Perdre 30 $ par commande
Cela suffit-il à expliquer ces prix ? Non. Temu pratique aussi la vente à perte si besoin, par choix stratégique. L’objectif est de gagner rapidement des parts de marché face à ses concurrents Shein, Wish ou AliExpress. Quitte à perdre entre 10 et 30 $ par commande ! La plateforme s’appuie sur une trésorerie solide et des levées de fonds colossales. Les experts du commerce via Internet expliquent que l’ambition est d’abord d’atteindre 30 milliards de dollars de chiffre d’affaires d’ici à 2030. L’idée de génie pour y parvenir est aussi de créer de la dépendance. Le site est truffé de minijeux inspirés des casinos, offrant parfois des articles gratuits. Une mécanique addictive qui associe shopping et plaisir. Cette stimulation se retrouve jusque dans le tunnel d’achat avec des offres à durée limitée qui créent un sentiment d’urgence.
Données clients
L’autre objectif de Temu serait aussi de collecter un maximum de données sur les habitudes d’achat des Occidentaux. Et de monnayer ensuite ces informations.
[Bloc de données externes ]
Lemma bind_ok {A B : Type} (m : M A) (f : A -> M B) (w w1 : W) (a : A) (t1 : list action) :
  m w = (Ok a, w1, t1) ->
  bind m f w = (fst (fst (f a w1)), snd (fst (f a w1)), t1 ++ snd (f a w1)).
Proof.
  intros H. unfold bind. rewrite H. now destruct (f a w1) as [[r w2] t2].
Qed.

Lemma bind_raise {A B : Type} (m : M A) (f : A -> M B) (w w1 : W) (e : exn) (t1 : list action) :
  m w = (Raise e, w1, t1) -> bind m f w = (Raise e, w1, t1).
Proof. intros H. unfold bind. now rewrite H. Qed.

Lemma bind_lift_ok {A B : Type} (a : A) (f : A -> M B) (w : W) :
  bind (lift (Ok a)) f w = f a w.
Proof. unfold bind, lift. now destruct (f a w) as [[r w2] t2]. Qed.

Lemma bind_lift_raise {A B : Type} (e : exn) (f : A -> M B) (w : W) :
  bind (lift (Raise e)) f w = (Raise e, w, []).
Proof. reflexivity. Qed.

Lemma bind_ret {A B : Type} (a : A) (f : A -> M B) (w : W) :
  bind (ret a) f w = f a w.
Proof. apply (bind_lift_ok a f w). Qed.

Lemma bind_ok_inv {A B : Type} (m : @M W A) (f : A -> @M W B) (w w' : W)
    (b : B) (t : list action) :
  bind m f w = (Ok b, w', t) ->
  exists a w1 t1 t2, m w = (Ok a, w1, t1) /\ f a w1 = (Ok b, w', t2) /\ t = t1 ++ t2.
Proof.
  unfold bind. destruct (m w) as [[[a|e] w1] t1]; [|discriminate].
  destruct (f a w1) as [[r w2] t2] eqn:Hf. intros [= -> -> <-].
  exists a, w1, t1, t2. repeat split. exact Hf.
Qed.
(** C5.  The exported frame holds the ticks of the batch that are within
    the range.  The hour of a tick is the hour of its time in New York.  A
    tick is flagged as hourly high exactly when its price is a number and no
    tick of the batch that is within the range and of the same hour has a
    higher price, that is, when its price equals the maximum of its hour; so
    every tick at the maximum is flagged, however many there are.  The same
    holds of the hourly low with the minimum of the hour, and of the day
    high and the day low with the maximum and the minimum over all the ticks
    within the range.  The comparison is that of the floats, with no
    tolerance. *)
Theorem every_extremal_tick_is_flagged (env : Env) (start_ts end_ts : Z)
        (trades : list Trade) :
  Permutation
    (map (fun r : Noted => trade r)
         (frame (chart_trades env start_ts end_ts (fetched_frame env trades))))
    (filter (within start_ts end_ts) trades)
  /\ Forall
       (fun r : Noted =>
          hour r = hour_of env r
          /\ (is_hourly_high r = true
              <-> number (price r)
                  /\ forall t,
                       In t trades -> within start_ts end_ts t = true ->
                       hour_of env t = hour_of env r ->
                       number (price t) -> fle (price t) (price r))
          /\ (is_hourly_low r = true
              <-> number (price r)
                  /\ forall t,
                       In t trades -> within start_ts end_ts t = true ->
                       hour_of env t = hour_of env r ->
                       number (price t) -> fle (price r) (price t))
          /\ (is_day_high r = true
              <-> number (price r)
                  /\ forall t,
                       In t trades -> within start_ts end_ts t = true ->
                       number (price t) -> fle (price t) (price r))
          /\ (is_day_low r = true
              <-> number (price r)
                  /\ forall t,
                       In t trades -> within start_ts end_ts t = true ->
                       number (price t) -> fle (price r) (price t)))
       (frame (chart_trades env start_ts end_ts (fetched_frame env trades))).
Proof.
  change (frame (chart_trades env start_ts end_ts (fetched_frame env trades)))
    with (enrich env start_ts end_ts (fetched_frame env trades)).
  split; [apply exported_ticks|].
  apply Forall_forall. intros r Hr. split.
  - apply (exported_from_batch env start_ts end_ts trades r Hr).
  - apply exported_flags_of_batch, Hr.
Qed.
Lemma when_given_update_tape {A : Type} (o : option A)
    (g : A -> TapeFields -> TapeFields) (st : Store) (l : loc) (i : Instance)
    (t : TapeFields) :
  get_instance st l = Ok (with_payload i (PTape t)) ->
  exists st1,
    when_given o (fun v => update_tape l (g v)) st = (Ok tt, st1) /\
    get_instance st1 l = Ok (with_payload i (PTape (given o g t))) /\
    (forall x, x <> l -> nth_error st1 x = nth_error st x).
Proof.
  intro Hi. destruct o as [v|]; cbn [when_given given].
  - eexists. split; [|split].
    + unfold update_tape, bindM, read, write, as_tape. rewrite Hi.
      cbn [payload with_payload]. reflexivity.
    + cbn [with_payload name begin children].
      eapply get_instance_update_same. exact Hi.
    + intros x N. apply nth_error_update_other. congruence.
  - exists st. split; [reflexivity|]. split; [exact Hi|reflexivity].
Qed.
Definition format_comment_as_text (text indent : string) : string :=
  Py.join "" (map (fun line => line +:+ nl)
                  (format_comment_as_lines text indent)).

(** [HiddenApiPropertyChange.snippet] *)
Definition snippet (self : HiddenApiPropertyChange) (indent : string)
  : string :=
  let snippet := nl in
  let snippet :=
    snippet +:+ format_comment_as_text (property_comment self) indent in
  let snippet := snippet +:+ indent +:+ property_name self +:+ ": [" in
  let snippet :=
    match values self with
    | [] => snippet
    | _ =>
        let snippet := snippet +:+ nl in
        let snippet :=
          fold_left
            (fun snippet value =>
               snippet +:+ indent +:+ "    " +:+ dquote +:+ value
                       +:+ dquote +:+ "," +:+ nl)
            (values self) snippet in
        snippet +:+ indent
    end in
  snippet +:+ "]," +:+ nl.

(** ** BcpfAnalyzer *)

(** The [signatures] property. *)
Definition signatures (self : BcpfAnalyzer) : Outcome (gset string) :=
  if decide (_signatures self = ∅)
  then Raise (NotInitialized "signatures")
  else Return (_signatures self).

(** The [classes] property. *)
Definition classes (self : BcpfAnalyzer) : Outcome (gset string) :=
  if decide (_classes self = ∅)
  then Raise (NotInitialized "classes")
  else Return (_classes self).

Definition line_to_signature (line : string) : string :=
  hd "" (Py.split line ",").

Definition signature_to_class (signature : string) : string :=
  hd "" (Py.split signature ";->").

Definition to_parent_package (pkg_or_class : string) : string :=
  hd "" (Py.rsplit1 pkg_or_class "/").

(** [reformat_report_test]: [re.sub(r"(.)\n([^\s])", r"\1 \2", text)].
    The text is read from the left; where a character other than a newline
    is followed by a newline and a character that is not white space, the
    three are replaced by the first, a space and the third, and reading
    goes on behind them; any other character is kept. *)
Fixpoint reformat_report_test (text : string) : string :=
  match text with
  | "" => ""
  | String a text' =>
      match text' with
      | String b (String c text'') =>
          if negb (Ascii.eqb a "010") && Ascii.eqb b "010"
             && negb (Py.isspace c)
          then String a (String " " (String c (reformat_report_test text'')))
          else String a (reformat_report_test text')
      | _ => String a (reformat_report_test text')
      end
  end.

(** [BcpfAnalyzer.module_path]: [self.module_info.module_path(name)]. *)
Definition module_path (self : BcpfAnalyzer) (module_name : string)
  : Outcome string :=
  match module_info self with
  | None => Raise AttributeError
  | Some mi => ModuleInfo_module_path mi module_name
  end.
Definition join (dest src : list obj) (query : option expr)
    (includeAllDest includeAllSrc : bool) (namespace : bool)
    : outcome (list obj) :=
  let rows := [] in
  let destRows := (fun r => {| used := false; row := r |}) <$> dest in
  let srcRows := (fun r => {| used := false; row := r |}) <$> src in
  '(rows, destRows, srcRows) ← join_outer query namespace destRows srcRows rows;
  let rows := if includeAllDest then rows ++ unused_rows destRows else rows in
  let rows := if includeAllSrc then rows ++ unused_rows srcRows else rows in
  Ok rows.

(** ** ORDER BY (index.js, lines 269-286) *)

Definition OrderByUnsupported : thrown :=
  ErrorObject "ORDER BY only supported for columns, aggregates are not supported".

(** The comparator handed to [sort]. *)
Fixpoint order_compare (namespace : bool) (orderby : list orderer) (a b : obj)
    : outcome Z :=
  match orderby with
  | [] => Ok 0
  | o :: rest =>
      let column := field_name namespace (o_expr o) in
      if negb (String.eqb (expr_type (o_expr o)) "column_ref") then
        Throw OrderByUnsupported
      else if js_gt (get_prop a column) (get_prop b column) then
        Ok (if String.eqb (o_type o) "ASC" then 1 else -1)
      else if js_lt (get_prop a column) (get_prop b column) then
        Ok (if String.eqb (o_type o) "ASC" then -1 else 1)
      else order_compare namespace rest a b
  end.
(** * Marstek Venus BLE protocol engine: frame codec, firmware analyser,
      acknowledgment mailbox, notification router and chunk transfer.

    A shallow embedding of [src/js/ble-protocol.js].  JavaScript numbers that
    the program only ever uses as integers are modelled as [Z]; every
    operator that goes through ToInt32 / ToUint32 / the [Uint8Array]
    conversion has its wrap-around written out. *)

From Stdlib Require Import ZArith List Lia Bool Permutation.
From Stdlib Require String Ascii.
From coqutil Require Import Z.bitblast.
Import ListNotations.
Local Open Scope Z_scope.

(** ** JavaScript integer operators *)

Module JS.

(** ToInt32: reduce modulo 2^32 into the signed range. *)
Definition to_int32 (z : Z) : Z := (z + 2 ^ 31) mod 2 ^ 32 - 2 ^ 31.

(** ToUint32, which is what [x >>> 0] computes. *)
Definition to_uint32 (z : Z) : Z := z mod 2 ^ 32.

(** Storing a number into a [Uint8Array] element. *)
Definition to_uint8 (z : Z) : Z := z mod 256.

(** [a ^ b], [a | b], [a & b], [~a]. *)
Definition bxor (a b : Z) : Z := Z.lxor (to_int32 a) (to_int32 b).
Definition bor (a b : Z) : Z := Z.lor (to_int32 a) (to_int32 b).
Definition band (a b : Z) : Z := Z.land (to_int32 a) (to_int32 b).
Definition bnot (a : Z) : Z := Z.lnot (to_int32 a).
Pour arriver à ses fins, le géant asiatique est devenu l’un des premiers annonceurs sur Facebook et Instagram. Il se paye des spots pour des millions de dollars lors du Super Bowl. Il finance des influenceurs. La banque JP Morgan Chase estime que la société consacre jusqu’à 3 milliards de dollars pour sa pub. Et si elle ne suffit pas, l’intelligence artificielle est employée pour embellir les photos des produits et tromper les acheteurs. Mais avec des prix dérisoires, rares sont ceux qui prennent la peine de renvoyer leurs colis…
Malfaçon et contrefaçon
Le risque existe pourtant d’acquérir un produit non conforme, voire dangereux. L’Association suisse des jouets a fait tester douze références achetées sur la plateforme. Onze ne respectaient pas les normes. L’entreprise est aussi accusée de vendre des contrefaçons. Un voleur barcelonnais qui pensait dérober une Rolex d’une valeur de plusieurs milliers d’euros a découvert, après son arrestation, qu’il s’agissait d’une imitation achetée sur Temu et estimée à 20 € ! Un créateur de t-shirts de Tubize a dernièrement découvert que ses produits y étaient plagiés sans moyen de faire valoir ses droits. Le pot de terre contre le pot de fer.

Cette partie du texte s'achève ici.